Exercise goal >>
Search the records below for "yesterday"; copy each line that has it.

Data excerpts >>

(** ** What the page shows and sends *)

Lemma alert_counts msg s :
  alerts (alert msg s) = alerts s ++ [msg]
  /\ submitted (alert msg s) = submitted s.
Proof. split; reflexivity. Qed.

Lemma step_reports s e :
  exists al sb,
    alerts (step newDateString litepickerLoaded hasRequestSubmit s e)
    = alerts s ++ al
    /\ submitted (step newDateString litepickerLoaded hasRequestSubmit s e)
       = submitted s ++ sb
    /\ (List.length al + List.length sb
        = if isApplyClick e then 1 else 0)%nat.
Proof.
  destruct e as [g | | | key now | d1 d2 |]; cbn [isApplyClick step].
  - exists [], []. rewrite !app_nil_r.
    destruct s as [cf ct pk fi ti hf ht lb ph pb oh pl pt al sb].
    destruct pk as [p|], litepickerLoaded, cf as [f|], ct as [t|];
      repeat split.
  - exists [], []. rewrite !app_nil_r. repeat split.
  - exists [], []. rewrite !app_nil_r. repeat split.
  - exists [], []. rewrite !app_nil_r. unfold quickRangeClick.
    destruct (computeQuickRange now key) as [from to].
    cbn. destruct (picker s); repeat split.
  - exists [], []. rewrite !app_nil_r.
    destruct (picker s); [|repeat split].
    destruct d1, d2; repeat split.
  - unfold applyClick.
    destruct (isEmpty (fromInput s) || isEmpty (toInput s)).
    { eexists [_], []. rewrite app_nil_r. repeat split. }
    destruct (newDateString (replaceFirst 32 84 (fromInput s))) as [from|];
      [|eexists [_], []; rewrite app_nil_r; repeat split].
    destruct (newDateString (replaceFirst 32 84 (toInput s))) as [to|];
      [|eexists [_], []; rewrite app_nil_r; repeat split].
    destruct (to <? from);
      [eexists [_], []; rewrite app_nil_r; repeat split|].
    cbv zeta. destruct hasRequestSubmit;
      (eexists [], [_]; rewrite app_nil_r; repeat split).
Qed.

(** X11. Over any sequence of events, the page answers each click on the
    apply button with exactly one alert or exactly one submission of the
    form, and no other event alerts or submits: what was shown and sent
    before stays, and the alerts and submissions added are as many as the
    apply clicks. *)
Theorem apply_clicks_answered es : forall s,
  exists al sb,
    alerts (fold_left (step newDateString litepickerLoaded hasRequestSubmit)
              es s)
    = alerts s ++ al
    /\ submitted (fold_left
                    (step newDateString litepickerLoaded hasRequestSubmit)
                    es s)
       = submitted s ++ sb
    /\ (List.length al + List.length sb
        = List.length (filter isApplyClick es))%nat.
Proof.
  induction es as [|e es IH]; intros s.
  - exists [], []. rewrite !app_nil_r. repeat split.
  - cbn [fold_left filter].
    destruct (step_reports s e) as (al1 & sb1 & A1 & S1 & L1).
    destruct (IH (step newDateString litepickerLoaded hasRequestSubmit s e))
      as (al2 & sb2 & A2 & S2 & L2).
    exists (al1 ++ al2), (sb1 ++ sb2).
    rewrite A2, S2, A1, S1, <- !app_assoc.
    split; [reflexivity|]. split; [reflexivity|].
    rewrite !length_app.
    destruct (isApplyClick e); cbn [List.length]; lia.
Qed.

End PanelFacts.

(** ** Years of the quick ranges *)

Lemma YearFromDay_mono a b : a <= b -> YearFromDay a <= YearFromDay b.
Proof.
  intros H. pose proof (YearFromDay_spec a) as A.
  pose proof (YearFromDay_spec b) as B.
  destruct (Z.le_gt_cases (YearFromDay a) (YearFromDay b)) as [L | G];
    [exact L|].
  pose proof (DayFromYear_mono (YearFromDay b + 1) (YearFromDay a)
                ltac:(lia)). lia.
Qed.

Lemma YearFromDay_back d k :
  0 <= k <= 365 -> YearFromDay d - 1 <= YearFromDay (d - k) <= YearFromDay d.
Proof.
  intros Hk. split; [|apply YearFromDay_mono; lia].
  pose proof (YearFromDay_spec d) as S.
  pose proof (DayFromYear_step (YearFromDay d - 1)) as St.
  replace (YearFromDay d - 1 + 1) with (YearFromDay d) in St by lia.
  pose proof (DaysInYear_cases (YearFromDay d - 1)) as C.
  assert (E : YearFromDay (DayFromYear (YearFromDay d - 1)) = YearFromDay d - 1).
  { apply YearFromDay_unique. rewrite DayFromYear_step. lia. }
  rewrite <- E. apply YearFromDay_mono. lia.
Qed.

Lemma getFullYear_startOf t : getFullYear (setHours t 0 0 0 0) = getFullYear t.
Proof. unfold getFullYear. rewrite setHours_start, Day_of_start. reflexivity. Qed.

Lemma getFullYear_endOf t :
  getFullYear (setHours t 23 59 59 999) = getFullYear t.
Proof. unfold getFullYear. rewrite setHours_end, Day_end. reflexivity. Qed.

Lemma getFullYear_newDateYMD y m d :
  getFullYear (newDateYMD y m d)
  = YearFromDay (MakeDay (if (0 <=? y) && (y <=? 99) then 1900 + y else y)
                   m d).
Proof. unfold getFullYear. rewrite Day_newDateYMD. reflexivity. Qed.

Lemma computeQuickRange_le now key :
  fst (computeQuickRange now key) <= snd (computeQuickRange now key).
Proof.
  unfold computeQuickRange.
  set (k := toLowerCase _).
  destruct (eqb_str k (str "today"));
    [cbv zeta; cbn [fst snd]; apply sameDay_le|].
  destruct (eqb_str k (str "yesterday"));
    [cbv zeta; cbn [fst snd]; apply endOfDay_ge|].
  destruct (eqb_str k (str "this_week") || eqb_str k (str "this week")).
  { cbv zeta. cbn [fst snd]. apply daysBack_le.
    pose proof (WeekDay_range (Day now)). unfold getDay.
    destruct (Z.eqb_spec (WeekDay (Day now)) 0); lia. }
  destruct (eqb_str k (str "this_month") || eqb_str k (str "this month")).
  { cbv zeta. cbn [fst snd]. apply month_le. apply MonthFromDay_range. }
  destruct (eqb_str k (str "last_12_hours")); [cbv zeta; cbn [fst snd]; lia|].
  destruct (eqb_str k (str "last_24_hours")); [cbv zeta; cbn [fst snd]; lia|].
  destruct (eqb_str k (str "last_2_days"));
    [cbv zeta; cbn [fst snd]; apply daysBack_le; lia|].
  destruct (eqb_str k (str "last_7_days"));
    [cbv zeta; cbn [fst snd]; apply daysBack_le; lia|].
  cbv zeta. cbn [fst snd]. apply sameDay_le.
Qed.

Lemma computeQuickRange_years now key :
  1001 <= getFullYear now <= 9999 ->
  1000 <= getFullYear (fst (computeQuickRange now key)) <= 9999
  /\ 1000 <= getFullYear (snd (computeQuickRange now key)) <= 9999.
Proof.
  intros Hy. unfold computeQuickRange.
  set (k := toLowerCase _). clearbody k.
  pose proof (getFullYear_endOf now) as E.
  pose proof (getFullYear_startOf now) as S0.
  assert (B : forall j, 0 <= j <= 365 ->
            1000 <= getFullYear (setHours (setDate now (getDate now - j))
                                   0 0 0 0) <= 9999).
  { intros j Hj. unfold getFullYear in *.
    rewrite startOfDaysBack, Day_of_start.
    pose proof (YearFromDay_back (Day now) j Hj). lia. }
  assert (H1 : forall h, 0 <= h <= 24 ->
            1000 <= getFullYear (now - h * 60 * 60 * 1000) <= 9999).
  { intros h Hh. unfold getFullYear in *.
    assert (D : exists j, 0 <= j <= 1 /\ Day (now - h * 60 * 60 * 1000)
                                        = Day now - j).
    { destruct (Z.le_gt_cases (Day now * msPerDay) (now - h * 60 * 60 * 1000)).
      - exists 0. split; [lia|]. pose proof (Day_bounds now).
        unfold Day, msPerDay in *. Z.div_mod_to_equations. lia.
      - exists 1. split; [lia|]. pose proof (Day_bounds now).
        unfold Day, msPerDay in *. Z.div_mod_to_equations. lia. }
    destruct D as (j & Hj & ->).
    pose proof (YearFromDay_back (Day now) j ltac:(lia)). lia. }
  destruct (eqb_str k (str "today"));
    [cbv zeta; cbn [fst snd]; rewrite E, S0; lia|].
  destruct (eqb_str k (str "yesterday")).
  { cbv zeta. cbn [fst snd]. rewrite getFullYear_endOf, getFullYear_startOf.
    rewrite <- (getFullYear_startOf (setDate _ _)).
    split; apply B; lia. }
  destruct (eqb_str k (str "this_week") || eqb_str k (str "this week")).
  { cbv zeta. cbn [fst snd]. rewrite E. split; [|lia]. apply B.
    pose proof (WeekDay_range (Day now)). unfold getDay.
    destruct (Z.eqb_spec (WeekDay (Day now)) 0); lia. }
  destruct (eqb_str k (str "this_month") || eqb_str k (str "this month")).
  { cbv zeta. cbn [fst snd].
    pose proof (MonthFromDay_range (Day now)) as Hm. fold (getMonth now) in Hm.
    pose proof (month_ends (getFullYear now) (getMonth now) Hm) as M.
    cbv zeta in M. destruct M as ((Y1 & _) & (Y2 & _) & _).
    rewrite getFullYear_startOf, getFullYear_endOf, !getFullYear_newDateYMD.
    replace ((0 <=? getFullYear now) && (getFullYear now <=? 99)) with false
      by (symmetry; apply andb_false_iff; rewrite Z.leb_gt, Z.leb_gt; lia).
    rewrite Y1, Y2. lia. }
  destruct (eqb_str k (str "last_12_hours")).
  { cbv zeta. cbn [fst snd]. split; [apply (H1 12); lia | lia]. }
  destruct (eqb_str k (str "last_24_hours")).
  { cbv zeta. cbn [fst snd]. split; [apply (H1 24); lia | lia]. }
  destruct (eqb_str k (str "last_2_days"));
    [cbv zeta; cbn [fst snd]; rewrite E; split; [apply B; lia | lia]|].
  destruct (eqb_str k (str "last_7_days"));
    [cbv zeta; cbn [fst snd]; rewrite E; split; [apply B; lia | lia]|].
  cbv zeta. cbn [fst snd]. rewrite E, S0. lia.
Qed.

Lemma computeQuickRange_days now key :
  eqb_str (normalKey key) (str "last_12_hours") = false ->
  eqb_str (normalKey key) (str "last_24_hours") = false ->
  Day (fst (computeQuickRange now key)) * msPerDay
  = fst (computeQuickRange now key)
  /\ Day (snd (computeQuickRange now key)) * msPerDay + 86399999
     = snd (computeQuickRange now key).
Proof.
  intros H12 H24. unfold computeQuickRange. fold (normalKey key).
  rewrite H12, H24.
  assert (A : forall t, Day (setHours t 0 0 0 0) * msPerDay
                        = setHours t 0 0 0 0)
    by (intros t; rewrite setHours_start, Day_of_start; reflexivity).
  assert (B : forall t, Day (setHours t 23 59 59 999) * msPerDay + 86399999
                        = setHours t 23 59 59 999)
    by (intros t; rewrite setHours_end, Day_end; reflexivity).
  destruct (eqb_str (normalKey key) (str "today"));
    [cbv zeta; cbn [fst snd]; auto|].
  destruct (eqb_str (normalKey key) (str "yesterday"));
    [cbv zeta; cbn [fst snd]; auto|].
  destruct (eqb_str (normalKey key) (str "this_week")
            || eqb_str (normalKey key) (str "this week"));
    [cbv zeta; cbn [fst snd]; auto|].
  destruct (eqb_str (normalKey key) (str "this_month")
            || eqb_str (normalKey key) (str "this month"));
    [cbv zeta; cbn [fst snd]; auto|].
  destruct (eqb_str (normalKey key) (str "last_2_days"));
    [cbv zeta; cbn [fst snd]; auto|].
  destruct (eqb_str (normalKey key) (str "last_7_days"));
    [cbv zeta; cbn [fst snd]; auto|].
  cbv zeta. cbn [fst snd]. auto.
Qed.

(** ** From the handlers to the submitted form *)

Lemma length_replaceFirst a b s :
  List.length (replaceFirst a b s) = List.length s.
Proof.
  induction s as [|c s IH]; [reflexivity|].
  cbn [replaceFirst]. destruct (c =? a)%N; cbn [List.length]; congruence.
Qed.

Task solution >>
  destruct (eqb_str k (str "yesterday"));
  destruct (eqb_str k (str "yesterday")).
  destruct (eqb_str (normalKey key) (str "yesterday"));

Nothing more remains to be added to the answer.